His firm, New York-based Radish, raised US$63.2 million in a first round of financing from investors including the Japanese conglomerate and Korean social media company. The four-year-old company now aims to become the Netflix Inc. of reading apps by hiring a hundred scriptwriters including Hollywood veterans to collaborate on original novels in a serialized or episodic format, co-founder Seungyoon Lee told Bloomberg News.

Radish joins a coterie of established players like Naver Corp. and Tencent Holdings Ltd.’s China Literature in a fast-growing online entertainment segment. Beyond just proving reading material on phones, serialized content from general fiction to comics have successfully made the transition to TV shows and feature films. Radish seeks to create and own intellectual properties that could anchor TV and movie franchises similar to Walt Disney Co.’s Marvel Entertainment, Lee said. Its daily revenue has risen more than 20 times to US$100,000 from about 700,000 monthly users since it scored a hit with its original werewolf romance and other popular series last fall.

“People think fiction as something very outdated but I think no one really innovated on that,” Lee said in the lobby of a Seoul hotel that’s become his home since he flew back to Seoul from New York in March. “But fiction is still the building block of all type of content and story is the most important element of any entertainment content, from TVs and games to movies.”

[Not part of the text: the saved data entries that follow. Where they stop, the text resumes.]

(** The compiled graph runs [retrieve], then [generate], and stops. *)
Lemma invoke_graph (input : State) (w : W) :
  invoke (graph sv) input w =
  bind (retrieve sv input)
       (fun u => bind (generate sv (apply_update input u))
                   (fun u' => ret (apply_update (apply_update input u) u'))) w.
Proof.
  unfold invoke, graph, graph_builder, add_edge, add_sequence, empty_graph.
  cbn. unfold bind.
  destruct (retrieve sv input w) as [u w1|e w1]; cbn; [|reflexivity].
  destruct (generate sv (apply_update input u) w1); reflexivity.
Qed.

Lemma invoke_returns (input : State) q (w : W) :
  input !! "question" = Some (VStr q) ->
  let docs := pipeline_context sv (store w) q in
  let u1 : State := {["context" := VDocs docs]} in
  let u2 : State := {["answer" := VStr (pipeline_answer sv (store w) q)]} in
  invoke (graph sv) input w =
    Returned (apply_update (apply_update input u1) u2)
      (mkWorld (store w)
         (trace w ++
            [SimilaritySearch q;
             PromptInvoke q (Py.join Py.blank_line (map page_content docs));
             LlmInvoke generativeModelName (pipeline_messages sv (store w) q)])).
Proof.
  intros Hq docs u1 u2. rewrite invoke_graph.
  rewrite (bind_returned _ _ _ _ _ (retrieve_returns _ _ _ Hq)).
  fold (pipeline_context sv (store w) q). fold docs. fold u1.
  assert (H1 : apply_update input u1 !! "question" = Some (VStr q)).
  { unfold apply_update, u1. rewrite lookup_union_r; [done|].
    now apply lookup_singleton_ne. }
  assert (H2 : apply_update input u1 !! "context" = Some (VDocs docs)).
  { unfold apply_update, u1. apply lookup_union_Some_l, lookup_singleton_eq. }
  rewrite (bind_returned _ _ _ _ _ (generate_returns _ _ _ _ H1 H2)).
  cbn. rewrite <- app_assoc. reflexivity.
Qed.

(** ** The script, run

    The whole run in one equation: it stops with [IndexError] at the
    character count when nothing was loaded, and goes through otherwise. *)
Lemma main_runs :
  let web_docs := web_fetch sv web_paths in
  let file_docs := directory_load sv directory_path file_glob in
  let docs := all_docs web_docs file_docs in
  let splits := split_documents sv chunk_size chunk_overlap add_start_index docs in
  let s := map (fun d => mkEntry d (embeddings sv (page_content d))) splits in
  let t0 := [WebLoad web_paths;
             Print ("Loaded " +:+ Py.str (length web_docs) +:+ " web documents.");
             DirectoryLoad directory_path file_glob] in
  main sv world0 =
    match Py.first docs with
    | inl e => Raised e (mkWorld [] t0)
    | inr d =>
        Returned tt
          (mkWorld s
             (t0 ++
              [Print ("Total characters: " +:+ Py.str (Py.len (page_content d)));
               SplitDocuments docs;
               AddDocuments splits;
               HubPull prompt_name;
               SimilaritySearch the_question;
               PromptInvoke the_question
                 (Py.join Py.blank_line
                    (map page_content (pipeline_context sv s the_question)));
               LlmInvoke generativeModelName (pipeline_messages sv s the_question);
               Print (pipeline_answer sv s the_question)]))
    end.
Proof.
  intros web_docs file_docs docs splits s t0.
  unfold main.
  unfold web_loader_load, file_loader_load, print, emit.
  unfold bind at 1 2. cbn [ret trace store world0 app].
  unfold bind at 1. unfold bind at 1 2. cbn [ret trace store app].
  fold web_docs. fold file_docs. fold docs.
  destruct (Py.first docs) as [e|d]; [reflexivity|].
  unfold lift. unfold bind at 1. cbn [ret].
  unfold bind at 1. cbn [trace store app].
  unfold text_splitter_split_documents, add_documents, hub_pull, emit, get_store, put_store.
  unfold bind at 1 2. cbn [ret trace store app].
  fold splits.
  unfold bind at 1 2 3. cbn [ret trace store app]. fold s.
  unfold bind at 1 2. cbn [trace store app].
  assert (Hq : ({["question" := VStr the_question]} : State) !! "question"
               = Some (VStr the_question)) by apply lookup_singleton_eq.
  rewrite (invoke_returns _ _ _ Hq).
  cbn [store trace].
  erewrite bind_returned.
  2:{ apply getitem_some. unfold apply_update.
      apply lookup_union_Some_l, lookup_singleton_eq. }
  cbn. reflexivity.
Qed.
(** * covid_tests_sesab: reconciliation of the SESAB extracts and the
      tests-versus-confirmed report, as a shallow embedding.

    The script [src/covid_tests_sesab.py] is one [__main__] block and one
    function, [plotar_testes_por_cidade].  The embedding follows it block by
    block:

    - a pandas DataFrame is a list of typed rows (the columns the script
      touches), a nullable cell is an [option];
    - the working directory is an association list in listing order, whose
      files hold already parsed tables; the DataFrame objects handed to the
      report function live in a store indexed by allocation order; what the
      script prints, reads, writes or draws is an event of a trace;
    - exceptions are an explicit outcome of every effectful step, and the
      world reached when one is raised is kept;
    - [pd.to_datetime] is a parameter of the development (a column-wise
      partial function), with the strict day/month/year parser given as one
      instance;
    - a rolled mean is an exact fraction; a figure is the data it shows;
      drawing fails where the script's plotting calls fail on the data (an
      empty series to draw), the rendering itself is not modelled;
    - argument parsing and [os.chdir] happen before the modelled body. *)

From Stdlib Require Import ZArith QArith List String Ascii Bool Lia.
From stdpp Require Import base tactics option list.
Import ListNotations.

Local Open Scope string_scope.
Local Open Scope list_scope.

(** ** Python string methods used by the script *)

Module Str.

(** [s.split(sep)] for a one-character separator: every occurrence cuts,
    empty pieces are kept, the result is never empty. *)
Fixpoint split (sep : ascii) (s : string) : list string :=
  match s with
  | EmptyString => [EmptyString]
  | String a s' =>
      if Ascii.eqb a sep then EmptyString :: split sep s'
      else match split sep s' with
           | h :: t => String a h :: t
           | [] => [String a EmptyString]
           end
  end.

(** [l[-1]] and [l[0]] on the result of a split (never empty). *)
Definition ultimo (l : list string) : string := List.last l EmptyString.
Definition primeiro (l : list string) : string := List.hd EmptyString l.
Lemma determine_status_cached
    (db : Database) (dp : DateProvider) (work : Work.t)
    (j : Jurisdiction.t) (c s : string) (current_date : option date) :
  truthy_code j = Some c →
  Work.status_by_jurisdiction work !! c = Some s →
  determine_status db dp work (Some j) current_date = Ok s.
Proof.
  unfold truthy_code, determine_status, cached_jurisdiction_status.
  destruct (Jurisdiction.code j) as [c'|]; [|discriminate].
  destruct (truthy_str c'); [|discriminate].
  intros [= ->] ->. reflexivity.
Qed.

(** The second pass: every recorded code is answered from the map that
    the first pass left on the work. *)
Lemma multi_jurisdiction_loop_cached
    (dp : DateProvider) (work : Work.t) (l : list Jurisdiction.t) :
  ∀ (acc : gmap string string) (db : Database),
    (∀ c, c ∈ recorded_codes l →
          is_Some (Work.status_by_jurisdiction work !! c)) →
    (∀ j, j ∈ l → writes_status work j →
          ∃ e, calculate_expiry db work (Some j) = Ok e) →
    ∃ m db',
      multi_jurisdiction_loop dp work l (acc, db) = Ok (m, db')
      ∧ (∀ c, m !! c = if decide (c ∈ recorded_codes l)
                       then Work.status_by_jurisdiction work !! c
                       else acc !! c).
Proof.
  induction l as [|j l IH]; intros acc db Hdom Hw.
  - exists acc, db. split; [reflexivity|]. intros c.
    destruct (decide (c ∈ recorded_codes [])) as [H|]; [inversion H | done].
  - assert (∃ acc1 db1,
              multi_jurisdiction_step dp work (acc, db) j = Ok (acc1, db1)
              ∧ copyright_rules db1 = copyright_rules db
              ∧ acc1 = match truthy_code j with
                       | Some c =>
                           match Work.status_by_jurisdiction work !! c with
                           | Some s => <[c := s]> acc
                           | None => acc
                           end
                       | None => acc
                       end) as (acc1 & db1 & Hstep & Hr1 & Hacc1).
    { rewrite recorded_codes_cons in Hdom.
      pose proof (Hw j (list_elem_of_here _ _)) as Hwj.
      unfold writes_status in Hwj.
      destruct (truthy_code j) as [c|] eqn:Hc.
      - destruct (Hdom c (list_elem_of_here _ _)) as [s Hs]. rewrite Hs.
        pose proof (determine_status_cached db dp work j c s None Hc Hs)
          as Hds.
        unfold multi_jurisdiction_step. unfold truthy_code in Hc.
        destruct (Jurisdiction.code j) as [c'|]; [|discriminate].
        destruct (truthy_str c'); [|discriminate].
        injection Hc as ->. cbn [negb]. rewrite Hds. cbn.
        destruct (Work.id work) as [wid|], (Jurisdiction.id j) as [jid|];
          cbn [truthy_int andb] in *; eauto.
        destruct (wid =? 0), (jid =? 0); cbn [negb andb] in *; eauto.
        destruct Hwj as [e He]; [split; eauto|].
        rewrite He. cbn. do 2 eexists. split; [reflexivity|].
        split; [apply set_status_rules | reflexivity].
      - unfold multi_jurisdiction_step. unfold truthy_code in Hc.
        destruct (Jurisdiction.code j) as [c'|]; [|eauto].
        destruct (truthy_str c'); [discriminate|]. cbn [negb]. eauto. }
    cbn [multi_jurisdiction_loop]. rewrite Hstep. cbn [mbind res_bind].
    destruct (IH acc1 db1) as (m & db' & Hloop & Hm).
    + intros c Hc. apply Hdom. rewrite recorded_codes_cons.
      destruct (truthy_code j); [by right | done].
    + intros j' Hin Hwr.
      destruct (Hw j' (list_elem_of_further _ _ _ Hin) Hwr) as [e He].
      exists e. rewrite <- He. by apply calculate_expiry_ext.
    + exists m, db'. split; [exact Hloop|]. intros c. rewrite Hm.
      rewrite recorded_codes_cons. subst acc1.
      destruct (truthy_code j) as [cj|] eqn:Hcj; [|reflexivity].
      destruct (decide (c ∈ recorded_codes l)) as [Hin | Hnin].
      * rewrite decide_True by (by right). reflexivity.
      * destruct (decide (c = cj)) as [-> | Hne].
        -- rewrite decide_True by left.
           rewrite recorded_codes_cons, Hcj in Hdom.
           destruct (Hdom cj (list_elem_of_here _ _)) as [s Hs].
           rewrite Hs. apply lookup_insert_eq.
        -- rewrite decide_False
             by (intros H; apply elem_of_cons in H as [H | H]; done).
           destruct (Work.status_by_jurisdiction work !! cj);
             [by rewrite lookup_insert_ne | reflexivity].
Qed.
(** The canonical form of an identifier: 36 characters, lowercase
    hexadecimal digits in groups of 8, 4, 4, 4 and 12 with a dash between
    the groups. *)
Definition is_canonical (s : str) : bool :=
  (length s =? 36)%nat &&
  forallb (fun '(i, c) =>
             if existsb (Nat.eqb i) [8; 13; 18; 23] then is_dash c
             else is_lower_hex c)
          (combine (seq 0 36) s).

(** The identifier without its dashes, as the service's URLs carry it. *)
Definition undashed (s : str) : str := List.filter (fun c => negb (is_dash c)) s.

(** The URL shapes of the specification, around the text [ident] that
    stands for the identifier: a page URL ending in [/ident], a block link
    ending in [#ident], a legacy link ending in [&p=ident], and a slug
    ending in [-ident].  A slug lies in the path of the URL, before any
    query string. *)
Inductive url_shape (ident : str) : str -> Prop :=
| PlainPage p : url_shape ident (p ++ "/" ++ ident)
| BlockFragment p : url_shape ident (p ++ "#" ++ ident)
| LegacyParam p : url_shape ident (p ++ "&p=" ++ ident)
| HyphenSlug p :
    ~ In "?"%char p -> url_shape ident (p ++ "-" ++ ident).

(** A string with its ASCII letters in lower case. *)
Definition lower_char (c : ascii) : ascii :=
  let n := N_of_ascii c in
  if ((65 <=? n) && (n <=? 90))%N then ascii_of_N (n + 32) else c.

Definition lower (s : str) : str := map lower_char s.

End Spec.

(** * Properties *)

Module PyStrFacts.

Import PyStr.

Lemma startswith_app p r : startswith p (p ++ r) = true.
Proof.
  induction p as [|a p IH]; simpl; [done|].
  by rewrite Ascii.eqb_refl, IH.
Qed.

Lemma startswith_inv p s : startswith p s = true -> s = p ++ drop (length p) s.
Proof.
  revert s. induction p as [|a p IH]; intros [|b s]; simpl; try done.
  intros [Hab Hps]%andb_prop. apply Ascii.eqb_eq in Hab. subst b.
  f_equal. by apply IH.
Qed.

Lemma startswith_length p s : startswith p s = true -> length p <= length s.
Proof.
  intros H%startswith_inv. rewrite H, length_app. lia.
Qed.

Lemma startswith_nil_r p : p <> [] -> startswith p [] = false.
Proof. by destruct p. Qed.

Lemma find_Some sep s i :
  find sep s = Some i ->
  startswith sep (drop i s) = true /\ i <= length s /\
  forall j, j < i -> startswith sep (drop j s) = false.
Proof.
  revert i. induction s as [|c s IH]; intros i; simpl.
  - destruct (startswith sep []) eqn:E; [|done].
    intros [= <-]. split_and!; [done..|lia].
  - destruct (startswith sep (c :: s)) eqn:E.
    + intros [= <-]. split_and!; [done|lia|lia].
    + destruct (find sep s) as [k|]; simpl; [|done].
      intros [= <-]. destruct (IH k eq_refl) as (H1 & H2 & H3).
      split_and!; [done|lia|].
      intros [|j] Hj; simpl; [done|]. apply H3. lia.
Qed.

Lemma find_None sep s j : find sep s = None -> startswith sep (drop j s) = false.
Proof.
  revert j. induction s as [|c s IH]; intros j; simpl.
  - destruct (startswith sep []) eqn:E; [done|]. by rewrite drop_nil.
  - destruct (startswith sep (c :: s)) eqn:E; [done|].
    destruct (find sep s) as [k|] eqn:F; simpl; [done|].
    intros _. destruct j as [|j]; simpl; [done|]. by apply IH.
Qed.

Lemma find_bound sep s i : find sep s = Some i -> i + length sep <= length s.
Proof.
  intros (H & Hi & _)%find_Some. apply startswith_length in H.
  rewrite length_drop in H. lia.
Qed.

Lemma rfind_None sep s j : rfind sep s = None -> startswith sep (drop j s) = false.
Proof.
  revert j. induction s as [|c s IH]; intros j; simpl.
  - destruct (startswith sep []) eqn:E; [done|]. by rewrite drop_nil.
  - destruct (rfind sep s) as [k|] eqn:F; [done|].
    destruct (startswith sep (c :: s)) eqn:E; [done|].
    intros _. destruct j as [|j]; simpl; [done|]. by apply IH.
Qed.

Lemma rfind_Some sep s i :
  rfind sep s = Some i ->
  startswith sep (drop i s) = true /\ i <= length s /\
  forall j, i < j -> j <= length s -> startswith sep (drop j s) = false.
Proof.
  revert i. induction s as [|c s IH]; intros i; simpl.
  - destruct (startswith sep []) eqn:E; [|done].
    intros [= <-]. split_and!; [done..|lia].
  - destruct (rfind sep s) as [k|] eqn:F.
    + intros [= <-]. destruct (IH k eq_refl) as (H1 & H2 & H3).
      split_and!; [done|lia|].
      intros [|j] Hj Hl; simpl; [lia|]. apply H3; lia.
    + destruct (startswith sep (c :: s)) eqn:E; [|done].
      intros [= <-]. split_and!; [done|lia|].
      intros [|j] Hj Hl; simpl; [lia|]. by apply rfind_None.
Qed.

(** [rfind] is determined by its specification. *)
Lemma rfind_intro sep s i :
  startswith sep (drop i s) = true -> i <= length s ->
  (forall j, i < j -> j <= length s -> startswith sep (drop j s) = false) ->
  rfind sep s = Some i.
Proof.
  intros Hi Hle Hlast. destruct (rfind sep s) as [k|] eqn:F.
  - destruct (rfind_Some _ _ _ F) as (H1 & H2 & H3).
    destruct (Nat.lt_trichotomy i k) as [Hlt|[->|Hgt]]; [|done|].
    + rewrite (Hlast k) in H1 by lia. done.
    + rewrite (H3 i) in Hi by lia. done.
  - by rewrite (rfind_None _ _ i F) in Hi.
Qed.

Example split_dotted : split "." "a.b.c" = [("a" : str); ("b" : str); ("c" : str)].
Proof. reflexivity. Qed.

Example split_empty : split "." "" = [("" : str)].
Proof. reflexivity. Qed.

Example split_overlap : split "aa" "aaa" = [("" : str); ("a" : str)].
Proof. reflexivity. Qed.

Example replace_ex : replace "urn:" "" "urn:uuid:12" = ("uuid:12" : str).
Proof. reflexivity. Qed.

Example strip_ex : strip "{}" "{{ab}c}" = ("ab}c" : str).
Proof. reflexivity. Qed.

(** The defining equations of [split] and [replace], without the proof
    terms that the termination argument carries. *)
Lemma split_eq sep s :
  sep <> [] ->
  split sep s =
  match find sep s with
  | None => [s]
  | Some i => take i s :: split sep (drop (i + length sep) s)
  end.
Proof.
  intros Hsep. funelim (split sep s); [done|..];
    match goal with E : find _ _ = _ |- _ => by rewrite E end.
Qed.

Lemma replace_eq old new s :
  old <> [] ->
  replace old new s =
  match find old s with
  | None => s
  | Some i => take i s ++ new ++ replace old new (drop (i + length old) s)
  end.
Proof.
  intros Hold. funelim (replace old new s); [done|..];
    match goal with E : find _ _ = _ |- _ => by rewrite E end.
Qed.

Lemma split_nonempty sep s : split sep s <> [].
Proof.
  destruct sep as [|c sep]; [by simp split|].
  rewrite split_eq by done. by destruct (find _ _).
Qed.

Lemma hd_split sep s :
  sep <> [] ->
  List.hd [] (split sep s) =
  match find sep s with Some i => take i s | None => s end.
Proof.
  intros Hsep. rewrite split_eq by done. by destruct (find sep s).
Qed.

Lemma unbordered_spec sep k :
  unbordered sep = true -> 0 < k < length sep ->
  startswith (drop k sep) sep = false.
Proof.
  unfold unbordered. rewrite forallb_forall. intros H Hk.
  apply negb_true_iff, H, in_seq. lia.
Qed.

Lemma startswith_app_short sep x r :
  startswith sep (x ++ r) = true -> length x <= length sep ->
  startswith x sep = true.
Proof.
  revert sep. induction x as [|a x IH]; intros [|b sep]; simpl; try done; try lia.
  intros [Hab H]%andb_prop Hl. apply Ascii.eqb_eq in Hab. subst.
  rewrite Ascii.eqb_refl. simpl. apply (IH sep); [done|lia].
Qed.

Lemma no_overlap sep s k :
  unbordered sep = true -> startswith sep s = true -> 0 < k < length sep ->
  startswith sep (drop k s) = false.
Proof.
  intros Hu Hs Hk. apply startswith_inv in Hs.
  destruct (startswith sep (drop k s)) eqn:E; [|done].
  rewrite Hs, drop_app_le in E by lia.
  apply startswith_app_short in E; [|rewrite length_drop; lia].
  by rewrite unbordered_spec in E.
Qed.

Lemma last_split sep s :
  sep <> [] -> unbordered sep = true ->
  List.last (split sep s) [] =
  match rfind sep s with Some i => drop (i + length sep) s | None => s end.
Proof.
  intros Hsep Hu.
  induction (Nat.lt_wf_0_projected length s) as [s _ IH].
  rewrite split_eq by done. destruct (find sep s) as [i|] eqn:F.
  - destruct (find_Some _ _ _ F) as (Hi & Hle & _).
    pose proof (find_bound _ _ _ F) as Hb.
    set (r := drop (i + length sep) s).
    assert (length r < length s) as Hr.
    { unfold r. rewrite length_drop. destruct sep; [done|simpl in *; lia]. }
    transitivity (List.last (split sep r) []).
    { pose proof (split_nonempty sep r). by destruct (split sep r). }
    rewrite (IH r Hr). destruct (rfind sep r) as [j|] eqn:R.
    + destruct (rfind_Some _ _ _ R) as (Hj & Hjle & Hlast).
      unfold r in Hj, Hjle, Hlast. rewrite drop_drop in Hj.
      rewrite length_drop in Hjle.
      rewrite (rfind_intro sep s (i + length sep + j)).
      * unfold r. rewrite drop_drop. f_equal. lia.
      * done.
      * lia.
      * intros k Hk Hkl.
        specialize (Hlast (k - (i + length sep))).
        rewrite drop_drop, length_drop in Hlast.
        replace (i + length sep + (k - (i + length sep))) with k in Hlast by lia.
        apply Hlast; lia.
    + rewrite (rfind_intro sep s i); [done..|].
      intros k Hk Hkl. destruct (decide (k < i + length sep)).
      * replace k with (i + (k - i)) by lia. rewrite <- drop_drop.
        apply no_overlap; [done..|lia].
      * replace k with (i + length sep + (k - (i + length sep))) by lia.
        rewrite <- drop_drop. by apply rfind_None.
  - simpl. destruct (rfind sep s) as [k|] eqn:R; [|done].
    apply rfind_Some in R as (R & _). by rewrite (find_None _ _ k) in R.
Qed.

(** *** Characters that do not occur *)

Lemma startswith_hd_notin c sep s : ~ In c s -> startswith (c :: sep) s = false.
Proof.
  destruct s as [|b s]; simpl; [done|]. intros Hn.
  destruct (Ascii.eqb c b) eqn:E; [|done].
  apply Ascii.eqb_eq in E. subst. tauto.
Qed.

Lemma find_notin c sep s : ~ In c s -> find (c :: sep) s = None.
Proof.
  induction s as [|b s IH]; intros Hn; [done|].
  cbn [find]. rewrite startswith_hd_notin by done.
  rewrite IH; [done|]. intros Hin. apply Hn. by right.
Qed.

Lemma replace_notin c old new s : ~ In c s -> replace (c :: old) new s = s.
Proof. intros Hn. rewrite replace_eq by done. by rewrite find_notin. Qed.

(** Removing a character with [replace] is a filter. *)
Lemma replace_char_cons c x s :
  replace [c] [] (x :: s) =
  if Ascii.eqb c x then replace [c] [] s else x :: replace [c] [] s.
Proof.
  rewrite (replace_eq [c] [] (x :: s)) by done. cbn [find startswith].
  destruct (Ascii.eqb c x); simpl; [done|].
  rewrite (replace_eq [c] [] s) by done.
  by destruct (find [c] s).
Qed.

Lemma replace_char_filter c s :
  replace [c] [] s = List.filter (fun x => negb (Ascii.eqb x c)) s.
Proof.
  induction s as [|x s IH]; [by rewrite replace_eq|].
  rewrite replace_char_cons. simpl. rewrite (Ascii.eqb_sym x c).
  destruct (Ascii.eqb c x); simpl; by rewrite IH.
Qed.

Lemma lstrip_id chars s :
  Forall (fun c => mem c chars = false) s -> lstrip chars s = s.
Proof. intros [|c s' Hc _]; simpl; [done|]. by rewrite Hc. Qed.

Lemma strip_id chars s :
  Forall (fun c => mem c chars = false) s -> strip chars s = s.
Proof.
  intros H. unfold strip, rstrip. rewrite (lstrip_id chars s H).
  rewrite lstrip_id; [apply rev_involutive|]. by apply List.Forall_rev.
Qed.

End PyStrFacts.

Module PyIntFacts.

Import PyInt.

Local Open Scope Z_scope.

Example int_dec : int 10 " +1_000 " = Return 1000%Z.
Proof. reflexivity. Qed.

Example int_neg : int 10 "-1" = Return (-1)%Z.
Proof. reflexivity. Qed.

Example int_hex : int 16 "0xfF" = Return 255%Z.
Proof. reflexivity. Qed.

Example int_empty : int 10 "" = Raise ValueError.
Proof. reflexivity. Qed.

Example int_bad : int 10 "1__0" = Raise ValueError /\ int 10 "x" = Raise ValueError
  /\ int 10 "1_" = Raise ValueError /\ int 10 "_1" = Raise ValueError
  /\ int 10 "0x10" = Raise ValueError /\ int 16 "0x" = Raise ValueError.
Proof. repeat split; reflexivity. Qed.

Example int_limit :
  too_many_digits 10 4301 = true /\ too_many_digits 10 4300 = false
  /\ too_many_digits 16 4301 = false.
Proof. repeat split; reflexivity. Qed.

Example format_ex : format_0x 4 255 = ("00ff" : str) /\ format_0x 2 4096 = ("1000" : str).
Proof. split; reflexivity. Qed.

End PyIntFacts.

Example uuid_dashed :
  uuid.UUID "01234567-89AB-cdef-0123-456789abcdef"
  = Return 0x0123456789abcdef0123456789abcdef%Z.
Proof. reflexivity. Qed.

Example uuid_to_str :
  uuid.to_str 0x0123456789abcdef0123456789abcdef
  = ("01234567-89ab-cdef-0123-456789abcdef" : str).
Proof. reflexivity. Qed.

Example uuid_short : uuid.UUID "456789abcdef" = Raise ValueError.
Proof. reflexivity. Qed.

Example extract_plain :
  extract_id notion_so "https://www.notion.so/0123456789abcdef0123456789abcdef"
  = Return ("01234567-89ab-cdef-0123-456789abcdef" : str).
Proof. reflexivity. Qed.

Example extract_slug_block :
  extract_id notion_so
    "https://www.notion.so/ws/My-Page-0123456789abcdef0123456789abcdef#ffffffffffffffffffffffffffffffff"
  = Return ("ffffffff-ffff-ffff-ffff-ffffffffffff" : str).
Proof. reflexivity. Qed.

Example extract_legacy :
  extract_id notion_so
    "https://www.notion.so/ws/aaaaaaaaaaaaaaaaaaaaaaaaaaaaaaaa?v=bbbbbbbbbbbbbbbbbbbbbbbbbbbbbbbb&p=0123456789abcdef0123456789abcdef"
  = Return ("01234567-89ab-cdef-0123-456789abcdef" : str).
Proof. reflexivity. Qed.

Example extract_bad :
  extract_id notion_so "https://www.notion.so/foo-bar"
  = Raise (InvalidNotionIdentifier "https://www.notion.so/foo-bar").
Proof. reflexivity. Qed.
Lemma NoDup_by_size {A} `{Countable A} (l : list A) : size (list_to_set l : gset A) = length l → NoDup l.
Proof.
  induction l as [|a l IH]; intros Hs; [constructor|]. cbn in Hs. pose proof (size_list_to_set_le l).
  destruct (decide (a ∈ l)) as [Ha|Ha].
  - replace ({[a]} ∪ list_to_set l : gset A) with (list_to_set l : gset A) in Hs by set_solver. lia.
  - constructor; [done|]. apply IH. rewrite size_union, size_singleton in Hs by set_solver. lia.
Qed.

(** ** Boolean quantifiers over lists *)

Lemma existsb_false {A} (p : A → bool) l : existsb p l = false ↔ Forall (λ a, p a = false) l.
Proof.
  induction l as [|a l IH]; simpl; [by split|]. by rewrite orb_false_iff, Forall_cons, IH.
Qed.

Lemma forallb_Forall {A} (p : A → bool) l : forallb p l = true ↔ Forall (λ a, p a = true) l.
Proof.
  induction l as [|a l IH]; simpl; [by split|]. by rewrite andb_true_iff, Forall_cons, IH.
Qed.

Lemma Forall2_elem_impl {A B} (P Q : A → B → Prop) l k :
  Forall2 P l k → (∀ x y, x ∈ l → y ∈ k → P x y → Q x y) → Forall2 Q l k.
Proof.
  induction 1 as [|x y l k Hxy Hall IH]; intros HPQ; constructor.
  - apply HPQ; [left|left|done].
  - apply IH. intros. apply HPQ; [by right|by right|done].
Qed.

Lemma Forall2_elem_l {A B} (P : A → B → Prop) l k x : Forall2 P l k → x ∈ l → ∃ y, y ∈ k ∧ P x y.
Proof.
  intros Hall [i Hi]%list_elem_of_lookup. destruct (Forall2_lookup_l _ _ _ _ _ Hall Hi) as (y & Hy & Hxy).
  exists y. split; [by eapply list_elem_of_lookup_2|done].
Qed.

(** ** [slice.windows(2).any(..)]: some adjacent pair satisfies [p]. *)

Fixpoint any_adjacent {A} (p : A → A → bool) (l : list A) : bool :=
  match l with
  | x :: (y :: _) as l' => (p x y || any_adjacent p l')%bool
  | _ => false
  end.

Lemma any_adjacent_false {A} (lt : A → A → Prop) (p : A → A → bool) l :
  (∀ x y z, lt x y → lt y z → lt x z) →
  (∀ x y, p x y = false ↔ lt x y) →
  any_adjacent p l = false ↔ StronglySorted lt l.
Proof.
  intros Htrans Hp. induction l as [|x l IH]; [split; [constructor|done]|].
  destruct l as [|y l]; [split; [repeat constructor|done]|].
  change (any_adjacent p (x :: y :: l)) with (p x y || any_adjacent p (y :: l))%bool.
  rewrite orb_false_iff, Hp, IH. split.
  - intros [Hxy Hs]. constructor; [done|]. constructor; [done|].
    inversion_clear Hs as [|? ? ? Hall]. eapply Forall_impl; [exact Hall|]. eauto.
  - inversion_clear 1 as [|? ? Hs Hall]. by inversion_clear Hall.
Qed.
(* ===== verification/Config.v ===== *)
(** Constants of the agent's configuration (src/crates/agent/src/config.rs)
    that the policy components share. *)

From S2P Require Import Prelude.

Definition MIN_POLICY_CAPACITY_BPS : Z := 64000.
(** [netqmon_protocol::policy::MAX_SAFE_JSON_INTEGER]. *)
Definition MAX_POLICY_CAPACITY_BPS : Z := 9007199254740991.

Definition in_capacity (r : Z) : bool := in_range MIN_POLICY_CAPACITY_BPS MAX_POLICY_CAPACITY_BPS r.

With more original content, the startup aims to reach about US$10 million in monthly revenue with five million monthly active users by the end of 2021, said Lee, who is also Radish’s chief executive officer. By adopting Hollywood’s collaborative model, Radish’s growing stable of in-house soap-opera scriptwriters -- including several Emmy Award winners -- now conceive new episodes in genres ranging from thrillers and LGBTQ novels to romance every four or six hours. Most of the episodes are free for a limited time but users pay to access stories immediately.

“We want to be the leanest, fastest hit production studio,” Lee said. “We want to be able to create hits at a cheaper cost and a faster pace than any other Hollywood studio.”

Radish has its roots in a fairly carefree childhood. Growing up in Seoul, the young Lee enjoyed reading books and listening to music in his down time while his parents were out at work -- unlike his friends, who frequented cram schools. After entering Oxford University, Lee became president of the college’s debating club -- the Oxford Union -- where he grew interested in entrepreneurship through invited guests such as Peter Thiel and Korean rapper PSY. He founded a U.K.-based crowdfunded media platform, but pivoted the company to Radish within one and a half years when he realized limitations in scaling the news business.

Radish has raised more than US$68 million in total including previous seed-funding. Some of its early investors include Lowercase Capital and Joy Luck Club wordsmith Amy Tan. SoftBank Ventures Asia, a venture capital arm of SoftBank Group Corp., thinks Radish has the potential to become a global content platform if it continues to expand into popular genres.

“With this pace of growth, we look forward to seeing Radish becoming a unicorn in the next two or three years,” JP Lee, chief executive officer at SoftBank Ventures Asia, told Bloomberg.